Pourquoi commencer quelque chose que vous savez que vous ne finirez jamais ? Une heure après Elden Ring, je savais déjà que je jouerais à ce jeu pendant des années. La tentation de passer à autre chose de trop délicat, le nombre infini de choses à passer pour, un océan de carte, mon propre temps libre limité… Je pourrais dire que ce serait un autre Bloodborne, un autre Skyrim, un autre Minecraft, une autre chose que j’aime où je ne verrais jamais les crédits rouler. De cette façon, Elden Ring ressemble beaucoup à Berserk, le manga fantastique légendaire si étroitement lié à l’ADN des jeux FromSoft qu’il peut parfois sembler impossible de séparer les deux. Je ne finirai jamais Berserk non plus, mais pas faute d’avoir essayé. L’auteur Kentaro Miura est décédé en mai dernier à l’âge de 54 ans. Son manga, qui a duré plus de trente ans, n’a jamais été achevé.

Je vais être franc : la mort de Miura m’a frappé comme un camion. Injuste ne commence même pas à le couvrir. Je ne connaîtrai jamais Miura et j’envie ceux qui l’ont fait, mais à travers son travail, j’ai senti que je le comprenais, au moins un peu. Il y a quelque chose de très adolescent dans le début de Berserk. C’est beaucoup d’angoisse, de sang et de frustration éclaboussé bon gré mal gré sur la page. Au fur et à mesure que la série avançait, cependant, elle est devenue quelque chose qui examinait prudemment ou même regrettait le ton des premiers chapitres.

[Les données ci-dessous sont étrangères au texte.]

Lemma add_effect_defined (s : GameState) (e : ActiveEffect) (effects : list ActiveEffect) :
  activeEffects (user s) = Some effects ->
  activeEffects (user (reduce s (ADD_EFFECT e))) = Some (effects ++ [e])
  /\ rewardMultipliers (user (reduce s (ADD_EFFECT e))) = rewardMultipliers (user s).
Proof. intros H. simpl. rewrite H. split; reflexivity. Qed.

Lemma remove_effect_defined (s : GameState) (effectId effectType : string)
    (effects : list ActiveEffect) :
  activeEffects (user s) = Some effects ->
  effectType = "xp"%string \/ effectType = "coins"%string ->
  activeEffects (user (reduce s (REMOVE_EFFECT effectId effectType)))
  = Some (filter (fun e => negb (String.eqb (effect_id e) effectId)) effects).
Proof.
  intros H [-> | ->]; simpl; rewrite H; reflexivity.
Qed.

Lemma filter_all (A : Type) (f : A -> bool) (l : list A) :
  Forall (fun x => f x = true) l -> filter f l = l.
Proof.
  induction 1 as [| x l Hx _ IH]; simpl; [reflexivity |].
  rewrite Hx, IH. reflexivity.
Qed.

End Ledger.

(** X10. With [activeEffects] defined, [ADD_EFFECT] appends the entry and
    leaves the multipliers alone; [REMOVE_EFFECT] with type ['xp'] or
    ['coins'] removes exactly the entries that carry the given id and keeps
    the others in order; so adding an entry with a fresh id and removing it
    again restores the list of active effects. *)
Theorem effect_ledger_add_then_remove
    (now : Z) (calculateQuestProgress : Quest -> User -> Q)
    (s : GameState) (e : ActiveEffect) (effects : list ActiveEffect)
    (effectType : string) :
  activeEffects (user s) = Some effects ->
  effectType = "xp"%string \/ effectType = "coins"%string ->
  let added := gameReducer now calculateQuestProgress s (ADD_EFFECT e) in
  let removed := gameReducer now calculateQuestProgress added
                   (REMOVE_EFFECT (effect_id e) effectType) in
  activeEffects (user added) = Some (effects ++ [e])
  /\ rewardMultipliers (user added) = rewardMultipliers (user s)
  /\ (exists rest,
        activeEffects (user removed) = Some rest
        /\ (forall e', In e' rest <->
                       In e' effects /\ effect_id e' <> effect_id e))
  /\ (Forall (fun e' => effect_id e' <> effect_id e) effects ->
        activeEffects (user removed) = Some effects).
Proof.
  intros Hdef Hty. cbv zeta.
  destruct (add_effect_defined now calculateQuestProgress s e effects Hdef)
    as [Hadd Hrm].
  pose proof (remove_effect_defined now calculateQuestProgress _ (effect_id e)
                effectType _ Hadd Hty) as Hrem.
  split; [exact Hadd |]. split; [exact Hrm |].
  rewrite Hrem. rewrite filter_app. simpl.
  rewrite String.eqb_refl. simpl. rewrite app_nil_r. split.
  - eexists. split; [reflexivity |].
    intros e'. rewrite filter_In. rewrite negb_true_iff.
    rewrite String.eqb_neq. reflexivity.
  - intros Hfresh. f_equal. apply filter_all.
    eapply Forall_impl; [| exact Hfresh].
    intros a Ha. apply negb_true_iff. apply String.eqb_neq. exact Ha.
Qed.
(** * Actor-critic update: a shallow embedding of
      [rlpytorch/methods/actor_critic.py] and its checked properties.

    [ActorCritic.update] orchestrates four collaborators (the model, the
    discounted-return estimator, the policy-gradient objective and the value
    matcher) over a trajectory batch.  None of the collaborators lives in the
    file under study, so they are taken as parameters; the Python control
    flow, the dictionary look-ups, the exceptions and the order of the calls
    are modelled explicitly through a small trace/state/exception monad. *)

From Stdlib Require Import ZArith List Lia.
From stdpp Require Import base gmap strings list fin_maps.

Local Open Scope Z_scope.

(** ** The tensor library seen from [update] *)

(** The types [update] handles without looking inside: tensors, the scalar
    [tot_err[0]], history views, the objects of the stats sink, the state of
    the collaborators, and the payload of the exceptions foreign code
    raises. *)
Class Torch := {
  Tensor : Type;
  Scalar : Type;
  View : Type;          (* what [batch.hist(t)] returns; opaque to [update] *)
  Feeder : Type;        (* what [stats[key]] returns; it has a [feed] method *)
  Ext : Type;           (* state owned by the collaborators *)
  Raised : Type;
}.

Section Exceptions.
Context {TT : Torch}.

Inductive exn :=
| KeyError (k : string)
| IndexError
| NoneNotSubscriptable     (* TypeError: 'NoneType' object is not subscriptable *)
| Foreign (e : Raised).

Definition result (A : Type) : Type := exn + A.

(** A trajectory batch: each key holds a time-major tensor, kept as the list
    of its slices along axis 0.  A model output maps names to tensors. *)
Definition Batch : Type := gmap string (list Tensor).
Definition Output : Type := gmap string Tensor.

(** The Python heap as far as [update] can observe it: the batch object and
    the state of the collaborators (parameters and gradient buffers, the
    estimator's running return, the stats sink). *)
Record World := { w_batch : Batch; w_ext : Ext }.
(** Without rounding, for a drawn value [u] of [0, 1), the loop of
    [select_from_dist] returns the first outcome, in iteration order, whose
    cumulative probability strictly exceeds [u]; it raises (a [RuntimeError])
    exactly when no prefix sum exceeds [u], which forces the probabilities to
    sum to less than 1; when they sum to at least 1 it returns.  The
    probabilities need not even be non-negative. *)
Theorem select_from_dist_first_exceeding {A : Type}
  (item_prob_dist : list (A * Q)) (u : Q) :
  (0 <= u < 1)%Q ->
  (forall x,
      select_from_dist item_prob_dist u = Ok x
      <-> exists k prob,
            nth_error item_prob_dist k = Some (x, prob)
            /\ (u < cumulative item_prob_dist k)%Q
            /\ forall j, (j < k)%nat -> ~ (u < cumulative item_prob_dist j)%Q)
  /\ (forall e,
        select_from_dist item_prob_dist u = Raise e
        <-> e = RuntimeError
            /\ forall k, ~ (u < prefix_sum item_prob_dist k)%Q)
  /\ (forall e,
        select_from_dist item_prob_dist u = Raise e ->
        (total_probability item_prob_dist < 1)%Q)
  /\ ((1 <= total_probability item_prob_dist)%Q ->
      exists x, select_from_dist item_prob_dist u = Ok x).
Proof.
  intros [Hu0 Hu1]. unfold select_from_dist.
  assert (Hraise : forall e,
             select_from_dist_loop item_prob_dist u = Raise e
             <-> e = RuntimeError
                 /\ forall k, ~ (u < prefix_sum item_prob_dist k)%Q).
  { intros e. rewrite select_from_dist_raises. split.
    - intros [-> H]. split; [reflexivity|]. intros [|k].
      + unfold prefix_sum, Py.sum. simpl. lra.
      + rewrite prefix_sum_cumulative.
        destruct (Nat.lt_ge_cases k (length item_prob_dist)) as [Hk|Hk].
        * apply H, Hk.
        * destruct item_prob_dist as [|ip rest].
          -- unfold cumulative, Py.sum. simpl. lra.
          -- rewrite cumulative_last by lia.
             rewrite <- (cumulative_last (ip :: rest) (k := length rest))
               by (simpl; lia).
             apply H. simpl. lia.
    - intros [-> H]. split; [reflexivity|]. intros k _.
      rewrite <- prefix_sum_cumulative. apply H. }
  assert (Htotal : forall e,
             select_from_dist_loop item_prob_dist u = Raise e ->
             (total_probability item_prob_dist < 1)%Q).
  { intros e He. apply Hraise in He. destruct He as [_ H].
    specialize (H (length item_prob_dist)).
    rewrite prefix_sum_all in H by lia. lra. }
  split; [intros x; apply select_from_dist_returns|].
  split; [exact Hraise|]. split; [exact Htotal|].
  intros Hsum. destruct (select_from_dist_loop item_prob_dist u) as [x|e] eqn:E.
  - exists x. reflexivity.
  - specialize (Htotal e eq_refl). lra.
Qed.

Lemma select_from_dist_first_exceeding_witness :
  (0 <= 0.5 < 1)%Q
  /\ (1 <= total_probability SmartphoneEnvironment.daily_sales_dist)%Q
  /\ exists x,
       select_from_dist SmartphoneEnvironment.daily_sales_dist 0.5 = Ok x.
Proof.
  assert (Hu : (0 <= 0.5 < 1)%Q) by lra.
  assert (Hsum : (1 <= total_probability
                          SmartphoneEnvironment.daily_sales_dist)%Q)
    by (vm_compute; discriminate).
  split; [exact Hu|]. split; [exact Hsum|].
  apply (select_from_dist_first_exceeding
           SmartphoneEnvironment.daily_sales_dist Hu).
  exact Hsum.
Defined.

(** ** The environment *)

Lemma daily_sales_drawn (u : Q) :
  match select_from_dist SmartphoneEnvironment.daily_sales_dist u with
  | Ok _ => True
  | Raise e => e = RuntimeError /\ ~ (u < 1)%Q
  end.
Proof.
  unfold select_from_dist, SmartphoneEnvironment.daily_sales_dist.
  simpl.
  repeat match goal with
         | |- context [Py.ltb ?a ?b] =>
             let E := fresh "E" in
             destruct (Py.ltb a b) eqn:E; [exact I | apply Py_ltb_ge in E]
         end.
  split; [reflexivity | lra].
Qed.

Lemma do_action_cases (self : SmartphoneEnvironment.t) (action : Action)
  (d : Draw) :
  match SmartphoneEnvironment.do_action self action d with
  | Ok (self', percept') =>
      SmartphoneEnvironment.stock_history self'
      = SmartphoneEnvironment.stock_history self ++ [Percept.stock percept']
      /\ SmartphoneEnvironment.price_history self'
         = SmartphoneEnvironment.price_history self ++ [Percept.price percept']
      /\ (0 <= Percept.stock percept')%Z
      /\ (100 <= Percept.price percept')%Q
  | Raise e => e = RuntimeError /\ ~ (ranreal d < 1)%Q
  end.
Proof.
  unfold SmartphoneEnvironment.do_action.
  pose proof (daily_sales_drawn (ranreal d)) as H.
  destruct (select_from_dist SmartphoneEnvironment.daily_sales_dist (ranreal d))
    as [daily_sales|e]; simpl.
  - repeat split.
    + apply Z.le_max_l.
    + apply Py_max_lower.
  - exact H.
Qed.

(** ** The agent *)

Lemma select_action_cases (self : SmartphoneAgent.t) (percept : Percept.t) :
  let average_price' :=
    (SmartphoneAgent.average_price self
     + (Percept.price percept - SmartphoneAgent.average_price self) * 0.1)%Q in
  match SmartphoneAgent.select_action self percept with
  | Ok (self', action, log) =>
      exists tobuy,
        buy action = Some tobuy
        /\ SmartphoneAgent.buy_history self'
           = SmartphoneAgent.buy_history self ++ [tobuy]
        /\ SmartphoneAgent.total_spent self'
           = (SmartphoneAgent.total_spent self
              + inject_Z tobuy * Percept.price percept)%Q
        /\ SmartphoneAgent.average_price self' = average_price'
  | Raise e => e = ZeroDivisionError /\ (average_price' == 0)%Q
  end.
Proof.
  intros average_price'. unfold SmartphoneAgent.select_action.
  fold average_price'. unfold OrderingController.order.
  destruct (PriceMonitoringController.monitor _ _ _ && negb _).
  - unfold Py.truediv. destruct (Qeq_bool average_price' 0) eqn:E; simpl.
    + split; [reflexivity|]. apply Qeq_bool_eq, E.
    + eexists. repeat split.
  - destruct (InventoryMonitoringController.monitor _ _); simpl;
      eexists; repeat split.
Qed.
(** ** Searching, splitting, joining *)

Definition starts_with (s p : string) : bool := String.prefix p s.

(** Drop a prefix, byte-wise: [str::strip_prefix]. *)
Fixpoint strip_prefix (s p : string) : option string :=
  match p, s with
  | "", _ => Some s
  | String a p, String b s => if Ascii.eqb a b then strip_prefix s p else None
  | String _ _, "" => None
  end.

Definition ends_with (s p : string) : bool :=
  (slen p <=? slen s) && String.eqb (sdrop (slen s - slen p) s) p.

(** [str::find] of a non-empty pattern: the byte offset of the first match.
    UTF-8 being self-synchronising, a byte match of a valid pattern is a
    character match. *)
Fixpoint find_from (i : nat) (s p : string) : option nat :=
  if starts_with s p then Some i
  else match s with "" => None | String _ r => find_from (S i) r p end.
Definition str_find (s p : string) : option nat := find_from 0 s p.
Definition str_contains (s p : string) : bool :=
  match str_find s p with Some _ => true | None => false end.

(** [str::rfind]. *)
Fixpoint rfind_from (i : nat) (s p : string) : option nat :=
  match s with
  | "" => if starts_with "" p then Some i else None
  | String _ r =>
    match rfind_from (S i) r p with
    | Some j => Some j
    | None => if starts_with s p then Some i else None
    end
  end.
Definition str_rfind (s p : string) : option nat := rfind_from 0 s p.

(** [str::split_once] and [str::rsplit_once]. *)
Definition split_once (s p : string) : option (string * string) :=
  match str_find s p with
  | Some i => Some (stake i s, sdrop (i + slen p) s)
  | None => None
  end.
Definition rsplit_once (s p : string) : option (string * string) :=
  match str_rfind s p with
  | Some i => Some (stake i s, sdrop (i + slen p) s)
  | None => None
  end.

(** [str::split] on a non-empty separator; the fuel is the length of the
    string, each piece being followed by a separator of one byte at least. *)
Fixpoint split_fuel (n : nat) (s p : string) : list string :=
  match n with
  | O => [s]
  | S n =>
    match split_once s p with
    | Some (a, b) => a :: split_fuel n b p
    | None => [s]
    end
  end.

(** [str::split]: an empty separator matches at every character boundary. *)
Definition str_split (s p : string) : list string :=
  if String.eqb p "" then "" :: map snd (chunks s) ++ [""]
  else split_fuel (slen s) s p.

(** [[..].join(sep)]. *)
Definition str_join (sep : string) (l : list string) : string := String.concat sep l.

(** [str::replace]: the pieces between matches, joined by the new text. *)
Definition str_replace (s from to : string) : string := str_join to (str_split s from).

Le protagoniste Guts – et Miura, à travers lui – semblaient perdre tout intérêt à venger ce qu’il avait perdu et ont plutôt choisi de se concentrer sur la protection de ce qu’il lui restait. Horreurs insondables à la fois artificielles et lovecraftiennes, religion institutionnelle, guerre, intrigue politique, agression sexuelle, chagrin, traumatisme, amour, trahison ; Berserk a tout pris, tout en regardant le meilleur que n’importe quelle bande dessinée ait jamais regardé, jamais. Et vous pouvez me citer là-dessus.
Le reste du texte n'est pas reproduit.